The good news though is that Havilah is now free to cut a deal with other groups that have come knocking on the door following BHP’s exit. Kalkaroo is a big prize too, with a resource estimate of 1.1Mt of copper, 3.1M oz of gold and 23,200 tonnes of cobalt.

It is a 20 year-plus project likely capable of producing 45,000tpa of copper and 100,000 oz of gold annually, with cobalt credits, with lots of exploration upside.

The gold component alone is creating interest from cashed-up gold producers looking for a sizeable gold production boost, with both copper and cobalt credits, depending on how they want to report these things.

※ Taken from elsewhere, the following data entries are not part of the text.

Definition set_fo_exc (e : pyval) (o : fut_obj) : fut_obj :=
  FutObj (fo_kind o) (Some e) (fo_result o) (fo_cancelled o) (fo_cbs o).
Definition set_fo_result (v : pyval) (o : fut_obj) : fut_obj :=
  FutObj (fo_kind o) (fo_exc o) (Some v) (fo_cancelled o) (fo_cbs o).
Definition set_fo_cancelled (o : fut_obj) : fut_obj :=
  FutObj (fo_kind o) (fo_exc o) (fo_result o) true (fo_cbs o).
Definition set_fo_cbs (l : list cont) (o : fut_obj) : fut_obj :=
  FutObj (fo_kind o) (fo_exc o) (fo_result o) (fo_cancelled o) l.

(** Running the callbacks of a completion that has just been resolved:
    - [Fut] calls [self.cb(self)] on the spot ([AttributeError] without one);
    - [asyncio.Future] hands each callback to the loop ([call_soon]);
    - [concurrent.futures.Future] calls each one, logging what it raises. *)
Definition run_callbacks (f : fid) (o : fut_obj) : M unit :=
  match fo_kind o with
  | SyncFut =>
      match fo_cbs o with
      | k :: _ => invoke k f
      | [] => raise (AttributeError "cb")
      end
  | LoopFuture =>
      for_each (fo_cbs o) (fun k => emit (EvCallSoon (T_callback k f)))
  | ThreadFuture =>
      for_each (fo_cbs o) (fun k =>
        try_except (invoke k f)
          (fun _ => log Error "exception calling callback for %r"))
  end.

(** Only [asyncio.Future] refuses to be resolved twice. *)
Definition check_pending (o : fut_obj) : M unit :=
  match fo_kind o with
  | LoopFuture => if fo_done o then raise InvalidStateError else ret tt
  | _ => ret tt
  end.

(** [future.set_result(v)] *)
Definition set_result (f : fid) (v : pyval) : M unit :=
  o <- get_future f ;;
  check_pending o ;;
  emit (EvResolve f (Result v)) ;;
  put_future f (set_fo_result v o) ;;
  run_callbacks f o.

(** The exception [set_exception(e)] records.  [Fut] and
    [concurrent.futures.Future] keep [e] as it is, whatever it is.
    [asyncio.Future] calls [e] first when it is a class
    ([if isinstance(exception, type): exception = exception()]) and records
    the instance.  This is the library's Python implementation; later
    implementations of [asyncio.Future] also refuse, with [TypeError], a
    [StopIteration] and a value that is not an exception, so the statements
    below that fail an [asyncio.Future] with a value taken from the wire
    assume an exception instance other than [StopIteration]
    ([storable_exception]). *)
Definition recorded_exception (k : fut_kind) (e : pyval) : pyval :=
  match k with
  | LoopFuture => match e with PClass c => PInst c [] | _ => e end
  | _ => e
  end.

(** The values every implementation of [asyncio.Future] records as they
    are. *)
Definition storable_exception (e : pyval) : bool :=
  isinstance e "BaseException" && negb (isinstance e "StopIteration").

(** [future.set_exception(e)] *)
Definition set_exception (f : fid) (e : pyval) : M unit :=
  o <- get_future f ;;
  check_pending o ;;
  let exc := recorded_exception (fo_kind o) e in
  emit (EvResolve f (Failure exc)) ;;
  put_future f (set_fo_exc exc o) ;;
  run_callbacks f o.

(** [future.cancel()]; [Fut] has no such method. *)
Definition cancel (f : fid) : M unit :=
  o <- get_future f ;;
  match fo_kind o with
  | SyncFut => raise (AttributeError "cancel")
  | _ =>
      if fo_done o then ret tt
      else
        emit (EvResolve f Cancelled) ;;
        put_future f (set_fo_cancelled o) ;;
        run_callbacks f o
  end.

(** [future.add_done_callback(k)] *)
Definition add_done_callback (f : fid) (k : cont) : M unit :=
  o <- get_future f ;;
  match fo_kind o with
  | SyncFut => put_future f (set_fo_cbs [k] o)
  | LoopFuture =>
      if fo_done o then emit (EvCallSoon (T_callback k f))
      else put_future f (set_fo_cbs (fo_cbs o ++ [k]) o)
  | ThreadFuture =>
      if fo_done o then invoke k f
      else put_future f (set_fo_cbs (fo_cbs o ++ [k]) o)
  end.

(** [future.result()] of a completion whose callback is running. *)
Definition future_result (f : fid) : M pyval :=
  o <- get_future f ;;
  match fo_kind o with
  | SyncFut =>
      match fo_exc o with
      | Some e =>
          if truthy e then py_raise e
          else match fo_result o with
               | Some v => ret v
               | None => raise (AttributeError "_result")
               end
      | None =>
          match fo_result o with
          | Some v => ret v
          | None => raise (AttributeError "_result")
          end
      end
  | _ =>
      if fo_cancelled o then raise CancelledError
      else match fo_exc o, fo_result o with
           | Some e, _ => py_raise e
           | None, Some v => ret v
           | None, None => raise InvalidStateError
           end
  end.

(** [future.exception()] of a done [concurrent.futures.Future]. *)
Definition future_exception (f : fid) : M pyval :=
  o <- get_future f ;;
  if fo_cancelled o then raise CancelledError
  else match fo_exc o with
       | Some e => ret e
       | None => ret PNone
       end.

(** ** Protocol: one connection *)

(** Modelled from the spec: [_write] of [base.Protocol], which this module
    inherits and does not define.  The frame is written to the connection;
    outgoing frames of one protocol are totally ordered by write order,
    which the trace records. *)
Definition _write (p : pid) (data : wire) : M unit := emit (EvWrite p data).

(** [Protocol.__init__]: the attributes, then [self.connect()], which asks
    the loop for a connection. *)
Definition new_protocol (addr storage_key : string) (read_only : ro_mode)
  : M pid :=
  p <- fresh ;;
  modify (upd_protocols (insert p
    (MkProtocol addr storage_key read_only false false ∅ 0%Z None None))) ;;
  emit (EvConnect p addr) ;;
  ret p.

Havilah’s Chris Giles showed a timeline at the conference, but it was a dashed line, indicating the timing shown of November this year for a deal is a fluid thing. Still, given Havilah’s modest cap of $55m, a longer wait could be worthwhile given the $400m imputed value of Kalkaroo in the now lapsed OZ option deal.

Havilah is also more than Kalkaroo. Its Mutooroo lode-style project near Broken Hill has attracted a 450,000tpa Japanese copper smelter and refining group JX Advanced Metals in to an alliance with a view for its future development.

Apart from its smelter and refinery, JX has investments in a number of overseas copper mines, including a 3% stake in the BHP managed Escondida in Chile, the world’s biggest.

As it is, there has already been acquisition activity in the SA copper scene with the agreed $393M takeover bid for Rex Minerals (ASX: RXM) which owns the Hillside copper-gold project on the Yorke peninsula from Indonesia’s billionaire Salim family.

The bid was at a big premium to Rex’s ruling market price indicating that industry participants are placing higher values on near-term copper development assets than is currently the case in equity markets.

Coda Minerals (ASX: COD):

That has brought a sharp focus on to Coda Minerals (ASX: COD), which is advancing its Emmie Bluff copper-cobalt project in the heart of the Gawler Craton, surrounded by BHP/OZ mines and copper discoveries.

It last traded at 9.9c for a market cap of $17 million. That compares with the $826 million NPV of the project, which is based on a resource of more than 1Mt of copper equivalent.

Coda CEO Chris Stevens told the RRS conference that achieving the NPV four years after listing on the ASX had been a big effort.

“But we have plenty more in the tank,” Stevens told investors.

The project’s cobalt is of the high-recovery type, making the development a candidate for Government critical minerals incentives.

Annual production has been estimated to average 25,700tpa of copper cathode and 1,300tpa of cobalt sulphate over an initial 14-year mine life.

Beneath the sedimentary deposits that make up the project there is a large-scale iron oxide copper gold (IOCG) target which generated excitement in 2021. Stevens has said previously it will take a partner with deep pockets to fully test the target.